Hi everyone,
Understanding how the QlikView engine stores and processes the data really helps you create efficient QlikView dashboards. Understandably a Qlik developer never needs to know all the detail of exactly what’s going on under the hood although hopefully this post will be both informative and insightful to you.
In this blog post I will cover how data is stored within QlikView and how calculations are processed. Knowing this helps you to create data loads that consume less resources and makes your calculations run faster! Although I had a basic understanding of these concepts, for example Distinct values are good, I didn’t know the full detail of why until I met with HIC. These linked posts (there will be 3 in total) are a summary of the information he passed on.
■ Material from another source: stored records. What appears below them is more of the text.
(* ===== verification/Session.v ===== *)
(** * Logical sessions ([remote/session.py])

    [LogicalSessionRegistry]: sessions with an absolute expiry, the generation that may
    publish for each and the generations that never may again.  A clock reading and the
    constructor's arguments are values of any type ([json]), as the code checks them; the
    ids the factory would produce are the argument [draw], one per attempt. *)

From S2P Require Import Prelude PyFloat Identity PyJson Wire Caches.

Definition DEFAULT_SESSION_TTL_SECONDS : float := flit 600.
Definition DEFAULT_MAX_SESSIONS : Z := 1024.
Definition DEFAULT_MAX_GENERATIONS_PER_SESSION : Z := 64.

Module LogicalSession.
Record t := mk {
  owner : string;
  active_generation : option string;
  expires_at : float;
  retired : gset (option string) }.
End LogicalSession.
Import LogicalSession(owner, active_generation, expires_at, retired).

Definition _finite_positive (v : json) (name : string) : result float :=
  raise_if (negb (is_number v)) TypeError (name +:+ " must be a finite positive number");;
  x ← to_float v;
  raise_if (negb (isfinite x) || fleb x (flit 0)) ValueError
    (name +:+ " must be a finite positive number");;
  Ok x.

Definition _positive_int (v : json) (name : string) : result Z :=
  z ← of_option (is_int v) TypeError (name +:+ " must be a positive integer");
  raise_if (z <? 1)%Z ValueError (name +:+ " must be a positive integer");;
  Ok z.

Definition _valid_token (v : json) : bool :=
  match v with
  | JStr s => (1 <=? py_len s)%Z && (py_len s <=? MAX_IDENTIFIER_LENGTH)%Z
  | _ => false
  end.

Module LogicalSessionRegistry.
Record t := mk {
  _ttl : float;
  _max_sessions : Z;
  _max_generations : Z;
  _sessions : gmap string LogicalSession.t;
  _expirations : list (float * string) }.

Definition __init__ (ttl_seconds max_sessions max_generations_per_session : json) : result t :=
  ttl ← _finite_positive ttl_seconds "session ttl";
  sessions ← _positive_int max_sessions "max sessions";
  generations ← _positive_int max_generations_per_session "max generations per session";
  Ok (mk ttl sessions generations ∅ []).

Definition set_sessions (s : t) (m : gmap string LogicalSession.t) : t :=
  mk (_ttl s) (_max_sessions s) (_max_generations s) m (_expirations s).

(** [self._sessions.pop(session_id, None)] *)
Definition pop (session_id : string) (s : t) : t := set_sessions s (delete session_id (_sessions s)).

Definition _validated_clock (reading : json) : result float :=
  raise_if (negb (is_number reading)) RemoteAuthError "logical session clock is invalid";;
  x ← to_float reading;
  raise_if (negb (isfinite x)) RemoteAuthError "logical session clock is invalid";;
  Ok x.

Definition _validate_generation (generation : option string) : result (option string) :=
  match generation with
  | None => Ok None
  | Some g => raise_if (negb (_valid_token (JStr g))) RemoteAuthError "connection generation is invalid";;
              Ok (Some g)
  end.

Fixpoint prune_loop (now : float) (heap : list (float * string))
    (sessions : gmap string LogicalSession.t) :=
  match heap with
  | [] => ([], sessions)
  | (at_, session_id) :: heap' =>
      if fleb at_ now
      then prune_loop now heap'
             match sessions !! session_id with
             | Some x => if feqb (expires_at x) at_ then delete session_id sessions else sessions
             | None => sessions
             end
      else (heap, sessions)
  end.

Definition _prune_locked (now : float) (s : t) : t :=
  let '(heap, sessions) := prune_loop now (_expirations s) (_sessions s) in
  mk (_ttl s) (_max_sessions s) (_max_generations s) sessions heap.

(** The attempts left, from the [i]th draw on. *)
Fixpoint allocate (s : t) (draw : nat → json) (i attempts : nat) : result string :=
  match attempts with
  | O => raise RemoteAuthError "could not allocate a logical session"
  | S attempts =>
      match draw i with
      | JStr candidate =>
          raise_if (negb (_valid_token (JStr candidate))) RemoteAuthError "logical session id is invalid";;
          match _sessions s !! candidate with
          | None => Ok candidate
          | Some _ => allocate s draw (S i) attempts
          end
      | _ => raise RemoteAuthError "logical session id is invalid"
      end
  end.

Definition _allocate_id_locked (s : t) (draw : nat → json) : result string := allocate s draw 0 100.

Definition _create (owner : string) (generation : option string) (now : float) (draw : nat → json)
    : M t string := λ s,
  let s := _prune_locked now s in
  if (_max_sessions s <=? Z.of_nat (size (_sessions s)))%Z
  then (s, raise RemoteAuthError "logical session limit reached")
  else match _allocate_id_locked s draw with
       | Err e => (s, Err e)
       | Ok session_id =>
           let session := LogicalSession.mk owner generation (fadd now (_ttl s)) ∅ in
           let sessions := <[session_id := session]> (_sessions s) in
           let heap := heappush str_leb (expires_at session, session_id) (_expirations s) in
           let heap := if (2 * _max_sessions s <? Z.of_nat (length heap))%Z
                       then heapify str_leb ((λ kx, (expires_at kx.2, kx.1)) <$> map_to_list sessions)
                       else heap in
           (mk (_ttl s) (_max_sessions s) (_max_generations s) sessions heap, Ok session_id)
       end.

(** The session of an id, unless it is unknown or expired: then it is dropped. *)
Definition live (session_id : string) (now : float) : M t LogicalSession.t := λ s,
  match _sessions s !! session_id with
  | Some x => if fleb (expires_at x) now
              then (pop session_id s, raise RemoteAuthError "logical session is expired")
              else (s, Ok x)
  | None => (pop session_id s, raise RemoteAuthError "logical session is expired")
  end.

(** The owner a request authenticates. *)
Definition request_owner (request : RemoteRequest.t) : string :=
  match RemoteRequest.caller_node_id request with
  | Some caller => value caller
  | None => value (RemoteRequest.node_id request)
  end.

(** The active generation is retired and replaced; at the limit the session is dropped. *)
Definition supersede (session_id : string) (generation : option string) (x : LogicalSession.t)
    : M t string := λ s,
  if (_max_generations s <=? Z.of_nat (size (retired x)))%Z
  then (pop session_id s, raise RemoteAuthError "logical session retired-generation limit exceeded")
  else (set_sessions s (<[session_id :=
          LogicalSession.mk (owner x) generation (expires_at x)
            ({[active_generation x]} ∪ retired x)]> (_sessions s)), Ok session_id).

Definition authenticate (request : RemoteRequest.t) (connection_generation : option string)
    (clock : json) (draw : nat → json) : M t string :=
  generation ← lift (_validate_generation connection_generation);
  let owner' := request_owner request in
  now ← lift (_validated_clock clock);
  match RemoteRequest.session_id request with
  | None => _create owner' generation now draw
  | Some session_id =>
      throw_if (negb (_valid_token (JStr session_id))) RemoteAuthError "logical session id is invalid";;
      x ← live session_id now;
      throw_if (negb (bool_decide (owner x = owner'))) RemoteAuthError
        "logical session belongs to another identity";;
      throw_if (bool_decide (generation ∈ retired x)) RemoteAuthError "connection generation is retired";;
      if decide (generation = active_generation x) then mret session_id
      else
        throw_if (negb (RemoteRequest.resume request)) RemoteAuthError "connection generation is stale";;
        supersede session_id generation x
  end.

Definition assert_current (session_id : string) (generation : option string) (clock : json) : M t () :=
  token ← lift (_validate_generation generation);
  throw_if (negb (_valid_token (JStr session_id))) RemoteAuthError "logical session id is invalid";;
  now ← lift (_validated_clock clock);
  x ← live session_id now;
  throw_if (negb (bool_decide (active_generation x = token))) RemoteAuthError
    "connection generation is stale".
End LogicalSessionRegistry.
The Qlik Engine is split into several parts which handle different aspects of the dashboard:

The Qlik Engine – With the data flowing in from the left the process run’s from the Script Engine clockwise.
When you load data into QlikView (from any source) you will see the table within the table viewer as you’d expect it to look, the same way the data looked before you imported it. Rows of data with the field values as per the original source.
Here we have a basic table. Three columns (or fields) and five rows of data.
Within the QlikView data engine the data has been transformed in the background, out of sight, and actually the data is storred in four separate tables. One Data and three Symbol tables:
The Data table is now compressed because the values have been changed to “Bit Pointers” which lookup the original values from the three Symbol Tables. This makes data storage and retrieval very efficient and is the reason why QVD files are so much smaller than the original source data.
Because QlikView stores its data this way we, as developers, have to be aware of distinct and non-distinct field values.
For example Timestamps; when the data is loaded we need to ask the question, “Do we need the timestamp or just the date?”. If we just need a date its very simple within QlikView to Floor() the value within the data load which will remove the time element. This will reduce the number of distinct values and thus reduce the size of your symbol table. Which can’t be a bad thing!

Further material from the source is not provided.